17:11:55.667721 ARP, Request who-has aleksandr-xbuntu tell _gateway, length 28

17:11:56.691757 ARP, Request who-has aleksandr-xbuntu tell _gateway, length 28

Такой вывод через tcpdump. Возможно, не разбираюсь, но как посмотреть именно входящие? До этого пользовался аккурат wireshark и только

«tcpdump -nei enp2s0 -Q inout»

он покажет мас-адреса и vlan

aleksandr@aleksandr-xbuntu:~$ sudo tcpdump -nei enp2s0 -Q inout

aleksandr@aleksandr-xbuntu:~$ sudo ip netns exec ns1 ping 10.0.0.2

13:07:35.985189 94:de:80:53:83:bc > ff:ff:ff:ff:ff:ff, ethertype 802.1Q (0x8100), length 46: vlan 100, p 0, ethertype ARP (0x0806), Request who-has 10.0.0.2 tell 10.0.0.1, length 28

после смены метки тега на коммутаторе поменялась таблица mac-адресов, переопределив оба mac-адреса в один vlan, но пинг почему-то так и не доходит:

console#show mac address-table

Vlan Mac Address Port Type

1 a8:f9:4b:a5:d7:80 0 self

200 94:de:80:53:83:bc fa1/0/1 dynamic

200 94:de:80:53:83:bd fa1/0/1 dynamic

Тогда я не представляю как решить данную задачу.

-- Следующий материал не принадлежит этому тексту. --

(** * llama-cpp-tools: the tool registry and its call-discovery engine

    A shallow embedding of [include/llama_cpp_tools/tool_registry.h] and
    [src/tool_registry.cpp]: the registry ([register_tool], [invoke]), the
    incremental extractor of complete JSON values, the discovery of tool
    calls in an API response, their execution (one after the other or on
    separate threads) and the streaming driver.

    Conventions of the embedding:
    - [nlohmann::json] values are the inductive type [json]; an object is
      the list of its (key, value) pairs in iteration order, and [find] is
      the first match (for a [std::map] the keys are sorted and unique);
    - C++ exceptions are values: a function that may throw returns a
      value of type [exc], and [try]/[catch] is a match on it;
    - [std::string] buffers scanned byte by byte are [list ascii], names and
      keys are [string];
    - [json::parse], which belongs to the JSON library, is a parameter. *)

From Stdlib Require Import Ascii String ZArith Lia.
From stdpp Require Import base option list strings gmap sorting.

Local Open Scope nat_scope.
Set Warnings "-register-all".

(** ** Characters and texts *)

Module Chars.

Definition lbrace : ascii := "{"%char.
Definition rbrace : ascii := "}"%char.
Definition lbracket : ascii := "["%char.
Definition rbracket : ascii := "]"%char.
Definition backslash : ascii := "\"%char.
Definition dquote : ascii := "034"%char.

(** Sample texts are written with ['] where the JSON text has a double
    quote. *)
Definition text (s : string) : list ascii :=
  map (fun c => if Ascii.eqb c "'"%char then dquote else c)
      (list_ascii_of_string s).

End Chars.

(** ** The incremental extractor ([extract_complete_json_values]) *)

Module Extractor.
Import Chars.

(** [buffer[i] != '{' && buffer[i] != '['] fails. *)
Definition is_opener (c : ascii) : bool :=
  Ascii.eqb c lbrace || Ascii.eqb c lbracket.

(** [const char closer = (opener == '{') ? '}' : ']';] *)
Definition closer_of (opener : ascii) : ascii :=
  if Ascii.eqb opener lbrace then rbrace else rbracket.

(** The first loop, [while (i < buffer.size() && buffer[i] != '{' &&
    buffer[i] != '[') ++i;], run on [rest = buffer[i..]]; the result is
    the final [i]. *)
Fixpoint skip_noise (rest : list ascii) (i : nat) : nat :=
  match rest with
  | [] => i
  | c :: rest' => if is_opener c then i else skip_noise rest' (S i)
  end.

(** The locals [depth], [in_string] and [escape] of the scanning loop.
    [depth] is an [int] that moves by one per byte read, so it stays within
    the range of [int] on any buffer of fewer than [2^31] bytes; it is an
    integer of [Z] here. *)
Record scan_state : Type := ScanState {
  depth : Z;
  in_string : bool;
  escape : bool
}.

Definition scan_init : scan_state :=
  {| depth := 0; in_string := false; escape := false |}.

(** One pass through the body of the [for] loop: either the loop goes on
    with updated locals, or the value closed and the loop is left. *)
Inductive scan_outcome : Type :=
| Continue (st : scan_state)
| Closed.

Definition scan_char (opener closer : ascii) (st : scan_state) (c : ascii)
  : scan_outcome :=
  if in_string st then
    if escape st then
      Continue {| depth := depth st; in_string := true; escape := false |}
    else if Ascii.eqb c backslash then
      Continue {| depth := depth st; in_string := true; escape := true |}
    else if Ascii.eqb c dquote then
      Continue {| depth := depth st; in_string := false; escape := escape st |}
    else Continue st
  else
    if Ascii.eqb c dquote then
      Continue {| depth := depth st; in_string := true; escape := escape st |}
    else if Ascii.eqb c opener then
      Continue {| depth := (depth st + 1)%Z; in_string := false;
                  escape := escape st |}
    else if Ascii.eqb c closer then
      if ((depth st - 1)%Z =? 0)%Z then Closed
      else Continue {| depth := (depth st - 1)%Z; in_string := false;
                       escape := escape st |}
    else Continue st.

(** The [for (; i < buffer.size(); ++i)] loop on [rest = buffer[i..]]:
    [Some end] when a value closed at index [end - 1], [None] when the
    loop ran to the end of the buffer. *)
Fixpoint scan (opener closer : ascii) (st : scan_state)
         (rest : list ascii) (i : nat) : option nat :=
  match rest with
  | [] => None
  | c :: rest' =>
      match scan_char opener closer st c with
      | Closed => Some (S i)
      | Continue st' => scan opener closer st' rest' (S i)
      end
  end.

(** The locals after the loop has read all of [rest] without closing;
    [None] once the value closed. *)
Fixpoint scan_locals (opener closer : ascii) (st : scan_state)
         (rest : list ascii) : option scan_state :=
  match rest with
  | [] => Some st
  | c :: rest' =>
      match scan_char opener closer st c with
      | Closed => None
      | Continue st' => scan_locals opener closer st' rest'
      end
  end.

(** The outer [while (i < buffer.size())] loop.  Every iteration starts
    with [i = 0]: the loop is entered with it and an emission resets it.
    An iteration that emits erases at least one byte, so [fuel] equal to
    the size of the buffer is never used up. *)
Fixpoint extract_loop (fuel : nat) (buffer : list ascii)
         (out : list (list ascii)) : list (list ascii) * list ascii :=
  match fuel with
  | 0 => (out, buffer)
  | S fuel' =>
      if negb (0 <? length buffer) then (out, buffer) else
      let start := skip_noise buffer 0 in
      if length buffer <=? start then (out, buffer) else
      let opener := nth start buffer lbrace in
      let closer := closer_of opener in
      match scan opener closer scan_init (drop start buffer) start with
      | None => (out, buffer)
      | Some end_ =>
          extract_loop fuel' (drop end_ buffer)
            (out ++ [take (end_ - start) (drop start buffer)])
      end
  end.

Definition extract_complete_json_values (buffer : list ascii)
  : list (list ascii) * list ascii :=
  extract_loop (length buffer) buffer [].

End Extractor.

(** ** JSON values and the operations of [nlohmann::json] the code uses *)

Module Json.

(** The code never looks inside a number, so one constructor stands for
    the integer, unsigned and floating kinds. *)
Inductive json : Type :=
| JNull
| JBool (b : bool)
| JNumber (n : Z)
| JString (s : string)
| JArray (items : list json)
| JObject (members : list (string * json)).

Definition is_object (j : json) : bool :=
  match j with JObject _ => true | _ => false end.
Definition is_array (j : json) : bool :=
  match j with JArray _ => true | _ => false end.
Definition is_string (j : json) : bool :=
  match j with JString _ => true | _ => false end.

(** [object_t::find]. *)
Fixpoint find_member (key : string) (members : list (string * json))
  : option json :=
  match members with
  | [] => None
  | (k, v) :: rest => if String.eqb k key then Some v else find_member key rest
  end.

(** [j.contains(key)] and, when it holds, [j[key]]: [Some] of the member
    when [j] is an object that has the key, [None] otherwise. *)
Definition member (j : json) (key : string) : option json :=
  match j with
  | JObject members => find_member key members
  | _ => None
  end.

Definition contains (j : json) (key : string) : bool :=
  match member j key with Some _ => true | None => false end.

(** The values a range-based [for] over [j] visits: the elements of an
    array, the values of an object, nothing for null, and the value
    itself for any other primitive. *)
Definition elements (j : json) : list json :=
  match j with
  | JNull => []
  | JArray items => items
  | JObject members => map snd members
  | _ => [j]
  end.

(** The exceptions of the library the code can meet. *)
Inductive json_error : Type :=
| type_error (id : Z)
| parse_error.

(** [j.value(key, default)] with a string default: the default when the
    key is absent, [type_error] 302 when the member is not a string and
    306 when [j] is not an object. *)
Definition value_string (j : json) (key default : string)
  : json_error + string :=
  match j with
  | JObject members =>
      match find_member key members with
      | Some (JString s) => inr s
      | Some _ => inl (type_error 302)
      | None => inr default
      end
  | _ => inl (type_error 306)
  end.

End Json.

(** ** Exceptions *)

Module Exc.
Import Json.

(** An exception as a [catch] site tells them apart: one derived from
    [std::exception], with its [what()], or anything else. *)
Inductive thrown : Type :=
| std_exception (what : string)
| other_exception.

(** What can leave an entry point of the registry.  The exceptions of the
    JSON library derive from [std::exception] too; they are kept apart
    because the text of their [what()] is the library's. *)
Inductive failure : Type :=
| Thrown (t : thrown)
| JsonError (e : json_error).

Inductive exc (E A : Type) : Type :=
| Ok (a : A)
| Raise (e : E).
Arguments Ok {E A} a.
Arguments Raise {E A} e.

Definition bind {E A B} (m : exc E A) (k : A -> exc E B) : exc E B :=
  match m with
  | Ok a => k a
  | Raise e => Raise e
  end.

Definition of_json {A} (m : json_error + A) : exc failure A :=
  match m with
  | inr a => Ok a
  | inl e => Raise (JsonError e)
  end.

Definition of_thrown {A} (m : exc thrown A) : exc failure A :=
  match m with
  | Ok a => Ok a
  | Raise t => Raise (Thrown t)
  end.

End Exc.

Import Json Exc.

Notation "'do' x <- m ; k" := (bind m (fun x => k))
  (at level 10, x name, m at level 100, k at level 200).

(** ** The registry: [register_tool] and [invoke] *)

(** [ToolHandler]: a handler returns a value or throws. *)
Abbreviation ToolHandler := (json -> exc thrown json).

Record ToolRegistry : Type := {
  tools_ : gmap string ToolHandler;
  schemas_ : gmap string json
}.

Definition empty_registry : ToolRegistry :=
  {| tools_ := ∅; schemas_ := ∅ |}.

(** [std::map::emplace]: inserts when the key is absent and leaves the map
    as it is when the key is present. *)
Definition emplace {V : Type} (key : string) (v : V) (m : gmap string V)
  : gmap string V :=
  match m !! key with
  | Some _ => m
  | None => <[key := v]> m
  end.

Definition register_tool (reg : ToolRegistry) (name : string)
           (handler : ToolHandler) (schema : json) : ToolRegistry :=
  {| tools_ := emplace name handler (tools_ reg);
     schemas_ := emplace name schema (schemas_ reg) |}.

Definition invoke (reg : ToolRegistry) (name : string) (args : json)
  : exc thrown json :=
  match tools_ reg !! name with
  | None => Raise (std_exception ("Tool not found: " ++ name))
  | Some handler => handler args
  end.

(** [ToolRegistry::ExecutionResult]. *)
Record ExecutionResult : Type := {
  tool_name : string;
  arguments : json;
  result : json;
  error : string
}.

(** A discovered call: its name and its arguments. *)
Abbreviation call := (string * json)%type.

(** How the calls run: one after the other, or each on a thread of its own
    ([std::launch::async]).  [finish_order] lists the tasks that finish
    before the joining loop asks for them, in the order in which they
    finish; any list of indices is a possible run. *)
Inductive exec_mode : Type :=
| sequential
| concurrent (finish_order : list nat).

(** The calls the streaming driver makes, in order. *)
Inductive event : Type :=
| Dispatched (obj : json)
| Delivered (r : ExecutionResult).

Section Engine.

(** [json::parse]: [None] when it throws [parse_error]. *)
Variable parse : string -> option json.

Definition parse_json (s : string) : exc failure json :=
  match parse s with
  | Some v => Ok v
  | None => Raise (JsonError parse_error)
  end.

Нормальный коммутатор не отправляет пакет в порт из которого этот пакет пришел.

Интересно, как такая задача решается.

Есть конечно port mirroring, но я сомневаюсь, что это поможет.

Куратор, который выдал это задание ушел в отпуск, так и не объяснив решение. Новый куратор упростил задание до 5 минут решения - добавил маршрутизатор и сделал на сетевых пространствах разные IP-подсети. Я уже на упорстве решал на старых условиях, но, видимо, не судьба. Как предыдущий вернется из отпуска - попробую узнать решение и отпишусь.

С его слов есть какое-то изящное решение данной задачи, до которого, судя по всему, ни один специалист не может добраться

Возможно речь о ip unnumbered (Super VLAN) на маршрутизаторе.